Бьют барабаны – до рассвета остаётся совсем немного, с первыми лучами солнца они исчезнут, спрячутся, затаятся. До поры до времени они пребудут во прахе, но и там они сохранят Его черты, но и там они будут ждать своего часа, будут жаждать человечьей плоти и крови, будут ждать чуда трансмутации.
Будут ждать, пока они снова не понадобятся, пока они снова не обретут утраченное величие.
Когда Семён Львович просыпается, Алевтины уже нет дома. Похмелье сегодня ещё хуже, чем ему представлялось вчера. От вида лежащей на ковре раскрытой обложкой вверх тетради Семёна пробирает дрожь, он пинает её так, что рукопись отскакивает под письменный стол. Пошатываясь, Семён встаёт. В вертикальном положении голова не только болит, но и кружится. Осторожно идя вдоль стены, Семён добирается до телефона, набирает номер секретариата редакции, слабым голосом говорит, что, кажется, заболел. Судя по интонации, Мария Николаевна, их бессменный секретарь, не очень верит ему. Точнее, верит, но отлично понимает, чем заболел Семён Львович, точнее, Самуил Лейбович, это живое, на радость всей редакции, опровержение предрассудка о повальной трезвости евреев.

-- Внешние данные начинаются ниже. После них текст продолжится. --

(* ===== verification/FoldDepth.v ===== *)
(** * The memoized citation depth is exact ([account/fold.rs], [Incarnations::incarnation_depth])

    The depth of an owner incarnation is the length of its chain of citations down to the
    genesis; the iterative walk with its memo computes it, returns on every candidate set (also
    a cyclic one), and keeps the memo correct. *)

From S2P Require Import Prelude Cbor Minicbor Hash Op Device Entry Stream Branch Envelope Candidate AccountOps FoldTypes Fold.

(** [inc_depth incs o n]: the incarnation [o] is [n] citations from the genesis. *)
Inductive inc_depth (incs : Incarnations) : OwnerId → nat → Prop :=
| depth_genesis mint :
    inc_candidate incs (inc_genesis_owner_id incs) = Some mint → inc_depth incs (inc_genesis_owner_id incs) O
| depth_cites owner mint parent n :
    owner ≠ inc_genesis_owner_id incs → inc_candidate incs owner = Some mint →
    ah_authority_ref (fc_header mint) = Some parent → inc_depth incs parent n →
    inc_depth incs owner (S n).

Section Depth.
Context (incs : Incarnations).

Definition cites (o p : OwnerId) : Prop :=
  o ≠ inc_genesis_owner_id incs ∧
  ∃ mint, inc_candidate incs o = Some mint ∧ ah_authority_ref (fc_header mint) = Some p.

Lemma inc_depth_cites o p n : cites o p → inc_depth incs o n ↔ ∃ m, n = S m ∧ inc_depth incs p m.
Proof using Type.
  intros [Hne (mint & Hm & Hp)]. split.
  - intros Hd. inversion Hd; subst; [done|]. simplify_eq. eauto.
  - intros (m & -> & Hd). by eapply depth_cites.
Qed.

Lemma inc_depth_det o n m : inc_depth incs o n → inc_depth incs o m → n = m.
Proof using Type.
  intros Hn. revert m. induction Hn as [mint Hg|o mint p n Hne Hm Hp _ IH]; intros m Hm'.
  - inversion Hm'; subst; done.
  - inversion Hm'; subst; [done|]. simplify_eq. f_equal. auto.
Qed.

(** A depth that agrees with the specification. *)
Definition depth_ok (o : OwnerId) (d : option nat) : Prop := ∀ n, d = Some n ↔ inc_depth incs o n.
Definition memo_ok (memo : DepthMemo) : Prop := ∀ o d, memo !! o = Some d → depth_ok o d.

Lemma depth_ok_cites o p d : cites o p → depth_ok p d → depth_ok o (S <$> d).
Proof using Type.
  intros Hc Hd n. rewrite (inc_depth_cites o p n Hc). destruct d as [x|]; simpl; split.
  - intros [= <-]. exists x. split; [done|]. by apply Hd.
  - intros (m & -> & Hm). apply Hd in Hm. congruence.
  - done.
  - intros (m & _ & Hm). by apply Hd in Hm.
Qed.

(** A path of citations, last link first, that ends at a node. *)
Fixpoint linked (rchain : list OwnerId) (node : OwnerId) : Prop :=
  match rchain with [] => True | c :: r => cites c node ∧ linked r c end.

(** A node on the path to itself has no depth. *)
Lemma linked_depth rchain node o n :
  linked rchain node → o ∈ rchain → inc_depth incs o n → ∃ m, (m < n)%nat ∧ inc_depth incs node m.
Proof using Type.
  revert node n. induction rchain as [|c r IH]; intros node n; [by intros _ ?%not_elem_of_nil|].
  intros [Hc Hl] [->|Ho]%elem_of_cons Hd.
  - apply (inc_depth_cites c node n Hc) in Hd as (m & -> & Hm). exists m. split; [lia|done].
  - destruct (IH c n Hl Ho Hd) as (m & Hm & Hdc).
    apply (inc_depth_cites c node m Hc) in Hdc as (k & -> & Hk). exists k. split; [lia|done].
Qed.

Lemma cycle_no_depth rchain node : linked rchain node → node ∈ rchain → depth_ok node None.
Proof using Type.
  intros Hl Hin n. split; [done|]. intros Hd.
  destruct (linked_depth rchain node node n Hl Hin Hd) as (m & Hm & Hd').
  pose proof (inc_depth_det node n m Hd Hd'). lia.
Qed.

(** ** Assigning depths back up the path *)

Lemma assign_ok (rchain : list OwnerId) (node : OwnerId) (base : option nat) (memo : DepthMemo) :
  linked rchain node → depth_ok node base →
  (∀ o d, o ∉ rchain → memo !! o = Some d → depth_ok o d) →
  let memo' := assign_depths (rev rchain) base memo in
  memo_ok memo' ∧ (∀ o, o ∈ rchain ∨ is_Some (memo !! o) → is_Some (memo' !! o)).
Proof using Type.
  unfold assign_depths. rewrite rev_involutive.
  revert node base memo. induction rchain as [|c r IH]; intros node base memo Hl Hb Hm; simpl.
  - split; [|by intros o [?%not_elem_of_nil|?]]. intros o d Ho. apply (Hm o d); [apply not_elem_of_nil|done].
  - destruct Hl as [Hc Hl]. destruct (IH c (S <$> base) (<[c := S <$> base]> memo) Hl) as [Hok Hsome].
    + by eapply depth_ok_cites.
    + intros o d Ho. destruct (decide (o = c)) as [->|Hne].
      * rewrite lookup_insert_eq. intros [= <-]. by eapply depth_ok_cites.
      * rewrite lookup_insert_ne by done. apply Hm. rewrite elem_of_cons. naive_solver.
    + split; [exact Hok|]. intros o Ho. apply Hsome.
      destruct (decide (o = c)) as [->|Hne]; [right; rewrite lookup_insert_eq; by eexists|].
      rewrite lookup_insert_ne by done. rewrite elem_of_cons in Ho. naive_solver.
Qed.

(** ** The walk *)

(** The mints not yet visited. *)
Definition unvisited (memo : DepthMemo) : nat := size (dom (inc_mints incs) ∖ dom memo).

Lemma unvisited_insert (memo : DepthMemo) node d :
  memo !! node = None → is_Some (inc_candidate incs node) →
  (unvisited (<[node := d]> memo) < unvisited memo)%nat.
Proof using Type.
  intros Hn Hm. unfold unvisited. apply subset_size. rewrite dom_insert. split.
  - set_solver.
  - intros Hsub. assert (node ∈ dom (inc_mints incs) ∖ dom memo) as Hin.
    { apply elem_of_difference. rewrite not_elem_of_dom. split; [|done]. by apply elem_of_dom. }
    apply Hsub in Hin. set_solver.
Qed.

(** The memo during the walk: the path is marked, the rest is the memo it started from. *)
Definition walking (memo0 memo : DepthMemo) (rchain : list OwnerId) : Prop :=
  ∀ o, memo !! o = if decide (o ∈ rchain) then Some None else memo0 !! o.

Lemma depth_walk_spec fuel memo0 memo rchain node :
  memo_ok memo0 → walking memo0 memo rchain → linked rchain node → (unvisited memo < fuel)%nat →
  ∃ memo' rchain' node' base extra,
    depth_walk fuel incs memo (rev rchain) node = Some (memo', rev rchain', node', base) ∧
    rchain' = extra ++ rchain ∧ linked rchain' node' ∧ depth_ok node' base ∧
    (∀ o d, o ∉ rchain' → o ≠ node' → memo' !! o = Some d → depth_ok o d) ∧
    (node = node' ∨ node ∈ rchain') ∧ (∀ o, is_Some (memo !! o) → is_Some (memo' !! o)).
Proof using Type.
  intros Hok0. revert memo rchain node. induction fuel as [|fuel IH]; intros memo rchain node Hw Hl Hf; [lia|].
  assert (∀ o d, o ∉ rchain → memo !! o = Some d → depth_ok o d) as Hrest.
  { intros o d Ho. rewrite (Hw o), decide_False by done. apply Hok0. }
  cbn [depth_walk]. destruct (memo !! node) as [cached|] eqn:Hn.
  { exists memo, rchain, node, cached, []. split_and!; try done; [|naive_solver|by left].
    rewrite (Hw node) in Hn. case_decide; [|by apply Hok0]. simplify_eq. by eapply cycle_no_depth. }
  assert (∀ o d, o ∉ rchain → o ≠ node → <[node := None]> memo !! o = Some d → depth_ok o d) as Hrest'.
  { intros o d Ho Hne. rewrite lookup_insert_ne by done. by apply Hrest. }
  assert (∀ o, is_Some (memo !! o) → is_Some (<[node := @None nat]> memo !! o)) as Hkeep.
  { intros o Ho. destruct (decide (o = node)) as [->|]; [rewrite lookup_insert_eq|rewrite lookup_insert_ne by done]; by eauto. }
  destruct (inc_candidate incs node) as [mint|] eqn:Hm.
  2: { exists (<[node := None]> memo), rchain, node, None, []. split_and!; try done; [|by left].
       intros n. split; [done|]. intros Hd. inversion Hd; subst; congruence. }
  case_bool_decide as Hg.
  { exists (<[node := None]> memo), rchain, node, (Some O), []. split_and!; try done; [|by left].
    intros n. split; [intros [= <-]; subst; by eapply depth_genesis|]. intros Hd. inversion Hd; subst; done. }
  destruct (ah_authority_ref (fc_header mint)) as [parent|] eqn:Ha.
  2: { exists (<[node := None]> memo), rchain, node, None, []. split_and!; try done; [|by left].
       intros n. split; [done|]. intros Hd. inversion Hd; subst; [done|congruence]. }
  destruct (IH (<[node := None]> memo) (node :: rchain) parent) as
    (memo' & rchain' & node' & base & extra & Hrun & -> & Hl' & Hb & Hr & Hstart & Hk).
  - intros o. destruct (decide (o = node)) as [->|Hne].
    + rewrite lookup_insert_eq, decide_True by (by left). done.
    + rewrite lookup_insert_ne, (Hw o) by done.
      destruct (decide (o ∈ rchain)); [rewrite decide_True by (by right)|rewrite decide_False by set_solver]; done.
  - split; [|done]. split; [done|]. eauto.
  - pose proof (unvisited_insert memo node None Hn ltac:(by rewrite Hm)). lia.
  - exists memo', (extra ++ node :: rchain), node', base, (extra ++ [node]).
    split_and!; [|by rewrite <- app_assoc|done|done|done|right; set_solver|eauto].
    rewrite <- Hrun. simpl. done.
Qed.

(** The memoized depth is the depth, and the memo stays correct. *)
Lemma incarnation_depth_spec (memo : DepthMemo) o :
  memo_ok memo →
  depth_ok o (incarnation_depth incs memo o).1 ∧ memo_ok (incarnation_depth incs memo o).2.
Proof using Type.
  intros Hok. unfold incarnation_depth. destruct (memo !! o) as [cached|] eqn:Hc.
  { split; [by apply Hok|done]. }
  destruct (depth_walk_spec (S (S (size (inc_mints incs)))) memo memo [] o Hok) as
    (memo' & rchain & node & base & extra & Hrun & _ & Hl & Hb & Hr & Hstart & Hk).
  { intros p. by rewrite decide_False by apply not_elem_of_nil. }
  { done. }
  { unfold unvisited. pose proof (subseteq_size (dom (inc_mints incs) ∖ dom memo) (dom (inc_mints incs)) ltac:(set_solver)) as Hs.
    rewrite size_dom in Hs. lia. }
  simpl rev in Hrun. rewrite Hrun.
  destruct (assign_ok rchain node base (<[node := base]> memo') Hl Hb) as [Hok' Hsome].
  { intros p d Hp. destruct (decide (p = node)) as [->|Hne].
    - rewrite lookup_insert_eq. by intros [= <-].
    - rewrite lookup_insert_ne by done. by apply Hr. }
  split; [|exact Hok']. destruct (Hsome o) as [d Hd].
  { destruct Hstart as [->|?]; [right; rewrite lookup_insert_eq; by eexists|by left]. }
  simpl. rewrite Hd. simpl. by apply (Hok' o).
Qed.

(** The author depth of a candidate: the depth of the incarnation it acts under. *)
Definition author_depth_is (c : FoldCandidate) (d : option nat) : Prop :=
  match author_incarnation_id c with Some inc => depth_ok inc d | None => d = None end.

Lemma author_depth_spec (memo : DepthMemo) c :
  memo_ok memo → author_depth_is c (author_depth incs memo c).1 ∧ memo_ok (author_depth incs memo c).2.
Proof using Type.
  intros Hok. unfold author_depth, author_depth_is. destruct (author_incarnation_id c); [|done].
  by apply incarnation_depth_spec.
Qed.

Lemma author_depth_unique c d d' : author_depth_is c d → author_depth_is c d' → d = d'.
Proof using Type.
  unfold author_depth_is. destruct (author_incarnation_id c) as [inc|]; [|congruence].
  intros Hd Hd'. destruct d as [n|], d' as [n'|]; [|..|done].
  - f_equal. eapply inc_depth_det; [by apply Hd|by apply Hd'].
  - by pose proof (proj2 (Hd' n) (proj1 (Hd n) eq_refl)).
  - by pose proof (proj2 (Hd n') (proj1 (Hd' n') eq_refl)).
Qed.
End Depth.

Lemma memo_ok_empty incs : memo_ok incs ∅.
Proof. intros o d Ho. by rewrite lookup_empty in Ho. Qed.

(** Citation depth: on every candidate set, the iterative walk returns the number of
    citations between an incarnation and the genesis, or nothing when the chain does not reach
    it (a citation outside the account, a missing mint, a cycle), and leaves a memo that answers
    every later query the same way. *)
Theorem incarnation_depth_exact (incs : Incarnations) (memo : DepthMemo) (o : OwnerId) (n : nat) :
  memo_ok incs memo →
  ((incarnation_depth incs memo o).1 = Some n ↔ inc_depth incs o n) ∧ memo_ok incs (incarnation_depth incs memo o).2.
Proof. intros Hok. by destruct (incarnation_depth_spec incs memo o Hok) as [Hd ?]. Qed.

(** A chain of two mints below a genesis, and a mint that cites itself. *)
Definition wit_mint (hash : bytes) (cited : option bytes) : FoldCandidate :=
  mkFoldCandidate
    (mkVerifiedAccountEntry (mkAccountEntryHeader [x01] CONTROL_LOG [x02] 0 None None 2 1 0 0 None cited) [] hash)
    (OwnerPromote [x02]).
Definition wit_incs : Incarnations :=
  mkIncarnations
    (foldl (fun m c => <[fc_hash c := c]> m) ∅
       [wit_mint [x0a] None; wit_mint [x0b] (Some [x0a]); wit_mint [x0c] (Some [x0b]); wit_mint [x0d] (Some [x0d])])
    [x0a].

Lemma incarnation_depth_exact_witness :
  ((incarnation_depth wit_incs ∅ [x0c]).1 = Some 2%nat ∧ inc_depth wit_incs [x0c] 2%nat) ∧
  ((incarnation_depth wit_incs ∅ [x0d]).1 = None ∧ ¬ inc_depth wit_incs [x0d] 0%nat).
Proof.
  split; (split; [vm_compute; reflexivity|]).
  - apply (incarnation_depth_exact wit_incs ∅ [x0c] 2%nat (memo_ok_empty wit_incs)). vm_compute. reflexivity.
  - intros Hd. apply (incarnation_depth_exact wit_incs ∅ [x0d] 0%nat (memo_ok_empty wit_incs)) in Hd.
    vm_compute in Hd. discriminate Hd.
Defined.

Впрочем, живое – это слишком оптимистично сказано. Сегодня утром Семён Львович может служить разве что полуживым опровержением этого антисемитского – или, напротив, сионистского? – предрассудка. Кстати, последние годы Семён совсем запутался: похоже, любое высказывание (или, хуже того, художественное произведение), где фигурируют евреи, может оказаться одновременно и антисемитским, и сионистским. Он вспоминает – точнее, пытается вспомнить, – как несколько лет назад в Дубовой Ложе исключали из Союза писателей его старого приятеля, с которым он вместе начинал ещё до войны, в студии у Арбузова. Семён Львович пытался заболеть и не прийти, но ему твёрдо указали, что никакая пьянка не будет служить оправданием, если он хочет и дальше оставаться членом президиума, если он и дальше хочет надеяться на высокие правительственные награды – ему придётся прийти и выступить. Семён помнит, что пришёл – и, значит, выступил, – но своего выступления совсем не помнит, зато помнит, как другие писатели, их с Сашей коллеги, а когда-то даже приятели, через одного обвиняли героя вечера то в антисемитизме, то в сионизме.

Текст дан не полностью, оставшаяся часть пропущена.